------ INFORMATION PROVIDED ------

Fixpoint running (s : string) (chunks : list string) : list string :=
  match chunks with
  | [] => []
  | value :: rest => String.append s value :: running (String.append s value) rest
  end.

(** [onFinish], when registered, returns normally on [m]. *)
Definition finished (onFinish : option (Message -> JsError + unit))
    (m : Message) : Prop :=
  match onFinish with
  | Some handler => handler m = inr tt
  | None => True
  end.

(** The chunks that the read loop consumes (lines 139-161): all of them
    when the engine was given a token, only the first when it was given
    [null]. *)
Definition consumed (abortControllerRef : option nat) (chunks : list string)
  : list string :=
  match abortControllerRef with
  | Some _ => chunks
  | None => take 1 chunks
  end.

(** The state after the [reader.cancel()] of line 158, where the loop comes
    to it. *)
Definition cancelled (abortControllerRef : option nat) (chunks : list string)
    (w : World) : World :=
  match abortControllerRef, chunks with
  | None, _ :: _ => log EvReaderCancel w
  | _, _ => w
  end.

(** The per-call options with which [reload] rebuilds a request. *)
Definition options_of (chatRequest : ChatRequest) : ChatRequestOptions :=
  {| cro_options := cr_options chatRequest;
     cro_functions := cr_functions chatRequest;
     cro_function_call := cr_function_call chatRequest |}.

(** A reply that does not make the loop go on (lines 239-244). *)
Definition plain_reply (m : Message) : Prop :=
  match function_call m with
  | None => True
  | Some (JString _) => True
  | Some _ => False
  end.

------
------ INFORMATION PROVIDED ------

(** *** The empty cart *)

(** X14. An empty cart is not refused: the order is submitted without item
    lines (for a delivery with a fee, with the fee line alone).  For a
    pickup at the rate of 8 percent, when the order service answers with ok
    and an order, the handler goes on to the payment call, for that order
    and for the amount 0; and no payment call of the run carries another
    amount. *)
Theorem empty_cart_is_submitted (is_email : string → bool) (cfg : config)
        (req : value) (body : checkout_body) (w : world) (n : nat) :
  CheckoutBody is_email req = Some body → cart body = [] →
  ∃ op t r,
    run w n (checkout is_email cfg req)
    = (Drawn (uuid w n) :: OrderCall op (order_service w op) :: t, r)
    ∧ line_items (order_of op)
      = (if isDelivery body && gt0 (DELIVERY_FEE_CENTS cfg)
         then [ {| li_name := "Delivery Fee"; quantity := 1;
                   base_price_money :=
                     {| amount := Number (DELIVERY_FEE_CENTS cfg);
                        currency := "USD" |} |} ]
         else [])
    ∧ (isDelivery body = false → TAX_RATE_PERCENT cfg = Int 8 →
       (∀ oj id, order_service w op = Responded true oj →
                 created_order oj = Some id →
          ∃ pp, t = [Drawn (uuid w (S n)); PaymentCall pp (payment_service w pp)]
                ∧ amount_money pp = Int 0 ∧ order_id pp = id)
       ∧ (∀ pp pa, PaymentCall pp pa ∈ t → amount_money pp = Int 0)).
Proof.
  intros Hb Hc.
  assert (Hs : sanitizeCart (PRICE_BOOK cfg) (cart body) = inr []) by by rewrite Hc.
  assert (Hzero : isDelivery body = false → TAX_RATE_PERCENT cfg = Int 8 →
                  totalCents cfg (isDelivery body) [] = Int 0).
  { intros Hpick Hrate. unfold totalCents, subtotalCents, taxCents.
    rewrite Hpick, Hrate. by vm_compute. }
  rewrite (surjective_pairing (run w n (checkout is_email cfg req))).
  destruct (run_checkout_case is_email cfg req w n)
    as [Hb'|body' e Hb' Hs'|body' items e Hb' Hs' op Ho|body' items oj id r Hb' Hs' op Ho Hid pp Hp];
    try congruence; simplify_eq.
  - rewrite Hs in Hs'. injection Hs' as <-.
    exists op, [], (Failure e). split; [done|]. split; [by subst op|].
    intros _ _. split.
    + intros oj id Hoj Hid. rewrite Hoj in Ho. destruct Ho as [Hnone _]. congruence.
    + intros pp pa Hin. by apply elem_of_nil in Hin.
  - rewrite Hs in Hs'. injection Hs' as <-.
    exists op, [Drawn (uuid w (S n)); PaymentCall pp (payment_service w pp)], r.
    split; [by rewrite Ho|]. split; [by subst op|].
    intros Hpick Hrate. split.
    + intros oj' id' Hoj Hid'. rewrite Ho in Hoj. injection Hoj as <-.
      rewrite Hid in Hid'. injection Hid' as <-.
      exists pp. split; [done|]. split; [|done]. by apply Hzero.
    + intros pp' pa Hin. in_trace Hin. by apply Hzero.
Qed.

------
------ INFORMATION PROVIDED ------

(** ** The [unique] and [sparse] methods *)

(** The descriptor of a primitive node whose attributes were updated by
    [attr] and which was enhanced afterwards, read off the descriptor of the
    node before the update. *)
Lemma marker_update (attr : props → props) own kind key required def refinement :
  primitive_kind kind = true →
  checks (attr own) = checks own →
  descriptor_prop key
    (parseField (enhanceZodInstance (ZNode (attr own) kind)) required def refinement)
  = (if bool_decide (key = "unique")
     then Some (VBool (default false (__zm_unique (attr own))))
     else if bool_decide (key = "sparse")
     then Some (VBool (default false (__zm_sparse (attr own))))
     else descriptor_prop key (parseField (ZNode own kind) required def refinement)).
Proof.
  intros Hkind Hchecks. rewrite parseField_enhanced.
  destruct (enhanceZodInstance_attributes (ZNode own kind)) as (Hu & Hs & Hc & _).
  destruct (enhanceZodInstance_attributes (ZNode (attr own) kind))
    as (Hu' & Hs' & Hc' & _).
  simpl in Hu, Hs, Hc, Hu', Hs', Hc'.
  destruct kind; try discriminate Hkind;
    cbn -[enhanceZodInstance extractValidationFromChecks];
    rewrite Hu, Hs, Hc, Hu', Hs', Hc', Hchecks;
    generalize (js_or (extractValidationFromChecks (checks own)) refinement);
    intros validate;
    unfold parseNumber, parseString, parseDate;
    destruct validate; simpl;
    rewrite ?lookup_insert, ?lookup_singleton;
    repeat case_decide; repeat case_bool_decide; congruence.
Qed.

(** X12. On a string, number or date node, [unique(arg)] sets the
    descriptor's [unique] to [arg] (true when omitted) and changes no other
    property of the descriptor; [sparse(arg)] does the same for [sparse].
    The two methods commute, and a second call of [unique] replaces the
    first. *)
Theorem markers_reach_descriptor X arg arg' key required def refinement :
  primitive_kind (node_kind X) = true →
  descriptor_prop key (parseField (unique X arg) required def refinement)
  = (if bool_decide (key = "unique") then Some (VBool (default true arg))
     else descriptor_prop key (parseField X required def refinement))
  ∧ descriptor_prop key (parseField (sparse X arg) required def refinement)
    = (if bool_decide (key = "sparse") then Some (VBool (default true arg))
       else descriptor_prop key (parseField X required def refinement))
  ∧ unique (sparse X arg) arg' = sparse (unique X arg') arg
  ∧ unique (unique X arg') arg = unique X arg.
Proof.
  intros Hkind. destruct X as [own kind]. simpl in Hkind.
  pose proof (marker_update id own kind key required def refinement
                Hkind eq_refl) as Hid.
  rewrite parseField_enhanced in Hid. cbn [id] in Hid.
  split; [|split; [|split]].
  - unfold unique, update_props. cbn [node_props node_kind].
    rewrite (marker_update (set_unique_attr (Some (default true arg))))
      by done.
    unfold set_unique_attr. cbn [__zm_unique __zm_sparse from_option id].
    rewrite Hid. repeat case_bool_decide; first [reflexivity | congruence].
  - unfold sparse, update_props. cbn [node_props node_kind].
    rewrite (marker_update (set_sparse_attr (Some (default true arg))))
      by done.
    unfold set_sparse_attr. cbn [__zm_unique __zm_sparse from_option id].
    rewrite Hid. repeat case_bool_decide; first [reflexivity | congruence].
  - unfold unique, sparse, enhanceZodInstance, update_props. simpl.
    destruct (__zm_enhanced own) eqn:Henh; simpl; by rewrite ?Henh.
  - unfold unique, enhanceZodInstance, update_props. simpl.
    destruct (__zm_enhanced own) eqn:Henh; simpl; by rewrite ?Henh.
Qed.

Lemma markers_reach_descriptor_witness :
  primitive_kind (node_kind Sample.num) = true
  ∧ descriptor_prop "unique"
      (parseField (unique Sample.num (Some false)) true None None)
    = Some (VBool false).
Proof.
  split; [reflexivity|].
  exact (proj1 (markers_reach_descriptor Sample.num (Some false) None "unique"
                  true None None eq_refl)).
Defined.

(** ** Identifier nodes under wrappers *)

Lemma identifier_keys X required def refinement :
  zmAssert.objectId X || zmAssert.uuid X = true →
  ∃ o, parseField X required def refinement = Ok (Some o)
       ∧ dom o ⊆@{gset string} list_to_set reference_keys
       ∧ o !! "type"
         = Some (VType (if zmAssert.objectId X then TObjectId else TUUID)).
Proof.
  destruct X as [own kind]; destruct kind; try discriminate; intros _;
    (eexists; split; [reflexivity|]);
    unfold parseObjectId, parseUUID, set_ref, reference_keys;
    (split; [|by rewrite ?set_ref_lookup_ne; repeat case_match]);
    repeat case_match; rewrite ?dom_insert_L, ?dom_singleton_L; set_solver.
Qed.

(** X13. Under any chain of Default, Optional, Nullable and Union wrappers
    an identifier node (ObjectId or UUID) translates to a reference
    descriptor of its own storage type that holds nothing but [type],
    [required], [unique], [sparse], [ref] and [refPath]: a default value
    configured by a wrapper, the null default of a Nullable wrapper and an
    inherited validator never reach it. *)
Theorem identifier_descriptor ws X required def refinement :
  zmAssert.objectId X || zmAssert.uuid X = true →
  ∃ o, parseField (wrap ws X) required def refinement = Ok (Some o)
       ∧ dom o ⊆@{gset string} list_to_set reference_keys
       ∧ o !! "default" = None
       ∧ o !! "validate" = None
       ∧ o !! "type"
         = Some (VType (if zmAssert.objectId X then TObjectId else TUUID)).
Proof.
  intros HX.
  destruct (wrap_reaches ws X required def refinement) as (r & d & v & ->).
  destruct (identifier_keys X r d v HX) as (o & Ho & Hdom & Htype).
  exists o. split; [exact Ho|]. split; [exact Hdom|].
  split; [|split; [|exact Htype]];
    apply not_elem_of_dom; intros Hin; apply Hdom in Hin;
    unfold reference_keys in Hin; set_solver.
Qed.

------

ACTION ITEM: Starting at the line that has "Fixpoint running (s" in the records above, restate word for word every line until the one that has "Some _ => False", and include that one as well.

TASK OUTPUT:
Fixpoint running (s : string) (chunks : list string) : list string :=
  match chunks with
  | [] => []
  | value :: rest => String.append s value :: running (String.append s value) rest
  end.

(** [onFinish], when registered, returns normally on [m]. *)
Definition finished (onFinish : option (Message -> JsError + unit))
    (m : Message) : Prop :=
  match onFinish with
  | Some handler => handler m = inr tt
  | None => True
  end.

(** The chunks that the read loop consumes (lines 139-161): all of them
    when the engine was given a token, only the first when it was given
    [null]. *)
Definition consumed (abortControllerRef : option nat) (chunks : list string)
  : list string :=
  match abortControllerRef with
  | Some _ => chunks
  | None => take 1 chunks
  end.

(** The state after the [reader.cancel()] of line 158, where the loop comes
    to it. *)
Definition cancelled (abortControllerRef : option nat) (chunks : list string)
    (w : World) : World :=
  match abortControllerRef, chunks with
  | None, _ :: _ => log EvReaderCancel w
  | _, _ => w
  end.

(** The per-call options with which [reload] rebuilds a request. *)
Definition options_of (chatRequest : ChatRequest) : ChatRequestOptions :=
  {| cro_options := cr_options chatRequest;
     cro_functions := cr_functions chatRequest;
     cro_function_call := cr_function_call chatRequest |}.

(** A reply that does not make the loop go on (lines 239-244). *)
Definition plain_reply (m : Message) : Prop :=
  match function_call m with
  | None => True
  | Some (JString _) => True
  | Some _ => False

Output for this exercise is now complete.